FBI Director's Late MicroStrategy Filing Now Down 48%—Even the 45-Day Rule Couldn't Outrun BTC 📉
FBI Director Kash Patel reported a purchase of between $100,001 and $250,000 in MicroStrategy stock roughly six months after the trade, breaching the 45-day window required under the Stop Trading on Congressional Knowledge (STOCK) Act. According to NOTUS, Patel bought the shares on November 21, 2025, at a price near $181, but only reported the transaction to federal regulators on May 26, 2026, stating the position had been "inadvertently omitted" from an earlier filing and that "no current conflict exists" with the investment. First-time violators face a $200 fine under the statute, a penalty the Justice Department has not imposed on Patel, per NOTUS.

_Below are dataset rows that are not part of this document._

(** * nPM13xx charger driver: unit converters, ADC decoder, register sequencing

    Shallow embedding of [drivers/sensor/nordic/npm13xx_charger/npm13xx_charger.c].
    C integers are carried as [Z]; every conversion to a fixed-width type is
    written out ([to_int32], [to_uint32], [to_uint16], [to_uint8]).  Signed
    arithmetic wraps (Zephyr is built with -fno-strict-overflow). *)

From Stdlib Require Import ZArith List Bool Lia.
Import ListNotations.
Local Open Scope Z_scope.

(** ** Fixed-width integers *)

Module CInt.

Definition to_uint8 (x : Z) : Z := x mod 2 ^ 8.
Definition to_uint16 (x : Z) : Z := x mod 2 ^ 16.
Definition to_uint32 (x : Z) : Z := x mod 2 ^ 32.

(** Two's complement reading of the low 32 bits. *)
Definition to_int32 (x : Z) : Z := (x + 2 ^ 31) mod 2 ^ 32 - 2 ^ 31.

Definition INT32_MAX : Z := 2147483647.
Definition INT32_MIN : Z := -2147483648.
Definition UINT8_MAX : Z := 255.

Definition is_uint8 (x : Z) : Prop := 0 <= x <= 255.
Definition is_uint16 (x : Z) : Prop := 0 <= x <= 65535.
Definition is_int32 (x : Z) : Prop := INT32_MIN <= x <= INT32_MAX.

(** int32 operators: the exact result, then the wrap.  [/] of C truncates
    towards zero, which is [Z.quot]. *)
Definition neg32 (a : Z) : Z := to_int32 (- a).
Definition add32 (a b : Z) : Z := to_int32 (a + b).
Definition sub32 (a b : Z) : Z := to_int32 (a - b).
Definition mul32 (a b : Z) : Z := to_int32 (a * b).
Definition div32 (a b : Z) : Z := to_int32 (Z.quot a b).

End CInt.
Import CInt.

(** ** Configuration and live sample state *)

(** [struct linear_range] of <zephyr/sys/linear_range.h>. *)
Record linear_range := LINEAR_RANGE_INIT {
  lr_min : Z;       (* int32_t  min     *)
  lr_step : Z;      (* uint32_t step    *)
  lr_min_idx : Z;   (* uint16_t min_idx *)
  lr_max_idx : Z    (* uint16_t max_idx *)
}.

(** [struct npm13xx_charger_config].  Its first field, the parent device
    [mfd], is the transport; the driver functions below take it as a
    separate argument. *)
Record npm13xx_charger_config := {
  term_microvolt : Z;
  term_warm_microvolt : Z;
  term_volt_ranges : list linear_range;          (* [2U] *)
  current_microamp : Z;
  current_range : linear_range;
  full_scale_discharge_factors : Z * Z;          (* [2U] *)
  dischg_limit_microamp : Z;
  dischg_limit_idx : Z;
  vbus_limit_microamp : Z;
  temp_thresholds : list Z;                      (* [4U] *)
  dietemp_thresholds : list Z;                   (* [2U] *)
  thermistor_ohms : Z;
  thermistor_beta : Z;
  thermistor_idx : Z;
  trickle_sel : Z;
  iterm_sel : Z;
  charging_enable : bool;
  vbatlow_charge_enable : bool;
  disable_recharge : bool
}.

The timing has compounded the financial damage. MicroStrategy, rebranded as Strategy and ticker MSTR, has fallen nearly 48% since Patel's purchase date, dropping below $100 in late June for the first time since March 2024 before the company announced a financial overhaul plan. At writing, MSTR traded at $100.55. Assuming he has not sold, the unrealized loss on Patel's disclosed position sits between $44,000 and $110,000. Bitcoin ($BTC) itself has slid over 41% in the last year, from above $106,000 to $61,933, and TD Cowen this week cut its MSTR price target 35%—from $400 to $260—citing Bitcoin's "observed ongoing weakness."

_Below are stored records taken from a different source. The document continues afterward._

(** * The shrink regime *)

(** C1, at the input where the code departs from it.  One segment
    [{start:0, duration:10}] is shrunk to [new_duration = 4] under
    [cut_head]: the call returns, the start has moved to 6, but the target
    duration is still 10 (not 4) and the end is 16 (it was 10). *)
Theorem cut_head_leaves_duration :
  process_timerange 0 4 (Member Shrink_mode.cut_head) [] [segment_at 0 10]
    = (Ok tt, [set_start 6 (segment_at 0 10)])
  ∧ duration (set_start 6 (segment_at 0 10)) = 10
  ∧ duration (set_start 6 (segment_at 0 10)) ≠ 4
  ∧ end_ (segment_at 0 10) = 10
  ∧ end_ (set_start 6 (segment_at 0 10)) = 16.
Proof. repeat split; try reflexivity. intros [=]. Qed.

(** The shrink regime returns for each of the four policies; the target
    duration becomes [new_duration] under [cut_tail], [cut_tail_align] and
    [shrink], and stays as it was under [cut_head]. *)
Lemma shrink_regime_returns (st : segment_list) seg_index new_duration s m extend :
  0 ≤ seg_index < Z.of_nat (length st) →
  st !! Z.to_nat seg_index = Some s →
  new_duration < duration s →
  ∃ st' s',
    process_timerange seg_index new_duration (Member m) extend st = (Ok tt, st')
    ∧ st' !! Z.to_nat seg_index = Some s'
    ∧ duration s' = match m with
                    | Shrink_mode.cut_head => duration s
                    | _ => new_duration
                    end.
Proof.
  intros Hvalid Hseg Hshorter.
  assert (Hlt : (Z.to_nat seg_index < length st)%nat) by (by eapply lookup_lt_Some).
  destruct m.
  - eexists _, _. split; [by apply run_cut_head|].
    split; [by apply list_lookup_insert_eq|done].
  - eexists _, _. split; [by apply run_cut_tail|].
    split; [by apply list_lookup_insert_eq|done].
  - eexists _, _. split; [by apply run_cut_tail_align|].
    split; [rewrite shift_following_lookup_le by done; by apply list_lookup_insert_eq|done].
  - eexists _, _. split; [by apply run_shrink|].
    split; [by apply list_lookup_insert_eq|done].
Qed.

(** C5.  Under [cut_tail_align] the addressed segment keeps its start and
    takes [new_duration]; every following segment's start decreases by
    [delta = duration - new_duration]; the segments before it are untouched;
    so the gap to the successor ([start] of the successor minus [end] of the
    addressed segment) is what it was. *)
Theorem cut_tail_align_shifts_followers (st : segment_list) seg_index new_duration s extend :
  0 ≤ seg_index < Z.of_nat (length st) →
  st !! Z.to_nat seg_index = Some s →
  new_duration < duration s →
  ∃ st',
    process_timerange seg_index new_duration (Member Shrink_mode.cut_tail_align) extend st
      = (Ok tt, st')
    ∧ length st' = length st
    ∧ st' !! Z.to_nat seg_index = Some (set_duration new_duration s)
    ∧ start (set_duration new_duration s) = start s
    ∧ duration (set_duration new_duration s) = new_duration
    ∧ (∀ j, (j < Z.to_nat seg_index)%nat → st' !! j = st !! j)
    ∧ (∀ j x, (Z.to_nat seg_index < j)%nat → st !! j = Some x →
         st' !! j = Some (set_start (start x - (duration s - new_duration)) x))
    ∧ (∀ x, st !! S (Z.to_nat seg_index) = Some x →
         ∃ x', st' !! S (Z.to_nat seg_index) = Some x'
               ∧ start x' = start x - (duration s - new_duration)
               ∧ start x' - end_ (set_duration new_duration s) = start x - end_ s).
Proof.
  intros Hvalid Hseg Hshorter.
  assert (Hlt : (Z.to_nat seg_index < length st)%nat) by (by eapply lookup_lt_Some).
  eexists. split; [by apply run_cut_tail_align|].
  assert (Hfollow : ∀ j x, (Z.to_nat seg_index < j)%nat → st !! j = Some x →
    Rules.shift_following (Z.to_nat seg_index) (- (duration s - new_duration))
      (<[Z.to_nat seg_index:=set_duration new_duration s]> st) !! j
    = Some (set_start (start x - (duration s - new_duration)) x)).
  { intros j x Hj Hx. rewrite shift_following_lookup_gt by done.
    rewrite list_lookup_insert_ne by lia. by rewrite Hx. }
  split; [by rewrite shift_following_length, length_insert|].
  split; [rewrite shift_following_lookup_le by done; by apply list_lookup_insert_eq|].
  do 2 (split; [done|]).
  split.
  { intros j Hj. rewrite shift_following_lookup_le by lia.
    apply list_lookup_insert_ne. lia. }
  split; [done|].
  intros x Hx. eexists. split; [apply Hfollow; [lia|done]|].
  split; [done|].
  unfold end_, Timerange.end_, start, duration. simpl. lia.
Qed.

The overlap between the trade and Patel's role is central to the scrutiny. Strategy is the largest corporate holder of Bitcoin, with more than 847,000 BTC on its balance sheet, a stack worth over $52 billion at current prices. It is also a registered US government contractor that has done millions of dollars of business with the Justice Department, which oversees the FBI, while the bureau itself investigates cryptocurrency fraud. Patel has publicly promoted the agency's enforcement record, including a $15 billion Bitcoin seizure announced in October 2025.

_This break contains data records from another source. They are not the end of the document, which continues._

(** Every view answers 200, keeps [request_count] and touches nothing
    outside the labelled counters. *)
Lemma view_function_ok (ep : Endpoint) (g : Globals) (clk : Clock) :
  status (view_function ep g clk).2 = 200 /\
  request_count (view_function ep g clk).1 = request_count g /\
  same_rest g (view_function ep g clk).1.
Proof. destruct ep; repeat split. Qed.

(** No request is answered 500: the five views return, and dispatch
    raises only 404 and 405. *)
Lemma no_internal_error (g : Globals) (req : Request) (clk : Clock) :
  status (full_dispatch_request g req clk).2 ≠ 500.
Proof.
  unfold full_dispatch_request, dispatch_and_handle, dispatch_request.
  destruct (match_rule url_map (path req)) as [ep|]; [|done].
  destruct (runs_view (method req)).
  - pose proof (view_function_ok ep (before_request g) clk) as [H _].
    destruct (view_function ep (before_request g) clk) as [g' r].
    simpl in *. by rewrite H.
  - by destruct (String.eqb (method req) "OPTIONS").
Qed.

(* ===================================================================== *)
(** ** The counters on each request *)
(* ===================================================================== *)

(** On the four routes whose view starts with
    [REQUEST_COUNT.labels(...).inc()], a GET request adds one to
    [request_count] and one to the child labelled with the route. *)
Lemma labelled_routes_count (g : Globals) (p : string) (clk : Clock) :
  p ∈ ["/"; "/health"; "/api/info"; "/api/test"] ->
  request_count (full_dispatch_request g (GET p) clk).1
  = request_count g + 1 /\
  REQUEST_COUNT (full_dispatch_request g (GET p) clk).1 !! ("GET", p)
  = Some (default 0 (REQUEST_COUNT g !! ("GET", p)) + 1).
Proof.
  intros Hp. repeat apply elem_of_cons in Hp as [->|Hp];
    [| | | | by apply elem_of_nil in Hp].
  - enter_view "/" ep_home.
    split; [reflexivity | apply (labels_inc_lookup _ _ (before_request g))].
  - enter_view "/health" ep_health.
    split; [reflexivity | apply (labels_inc_lookup _ _ (before_request g))].
  - enter_view "/api/info" ep_api_info.
    split; [reflexivity | apply (labels_inc_lookup _ _ (before_request g))].
  - enter_view "/api/test" ep_api_test.
    split; [reflexivity | apply (labels_inc_lookup _ _ (before_request g))].
Qed.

Ethics officials and government watchdogs drew different conclusions. Deputy Assistant Attorney General William Taylor, who reviewed the amended filing, wrote in a May 28 letter that Patel attributed the delay to a "miscommunication" and that he "continue[s] to believe that Director Patel is in compliance with applicable laws and regulations governing conflicts of interest." Dylan Hedtler-Gaudette of the Project on Government Oversight disagreed, telling NOTUS the disclosure was "absolutely" late under the statute. "That's violating the law — no other way to put it," he said. According to NOTUS, more than 30 members of Congress submitted overdue disclosures over the past year, and Capitol Trades records show Representative Shri Thanedar waited until August 2025 to report a $15,001 to $50,000 Strategy investment made in June 2024.
The STOCK Act, signed by former President Barack Obama in April 2012, requires covered federal officials to disclose securities trades worth at least $1,000 within 45 days, with subsequent violations subject to larger fines. Patel's amended filing remains the only public record of the Strategy purchase.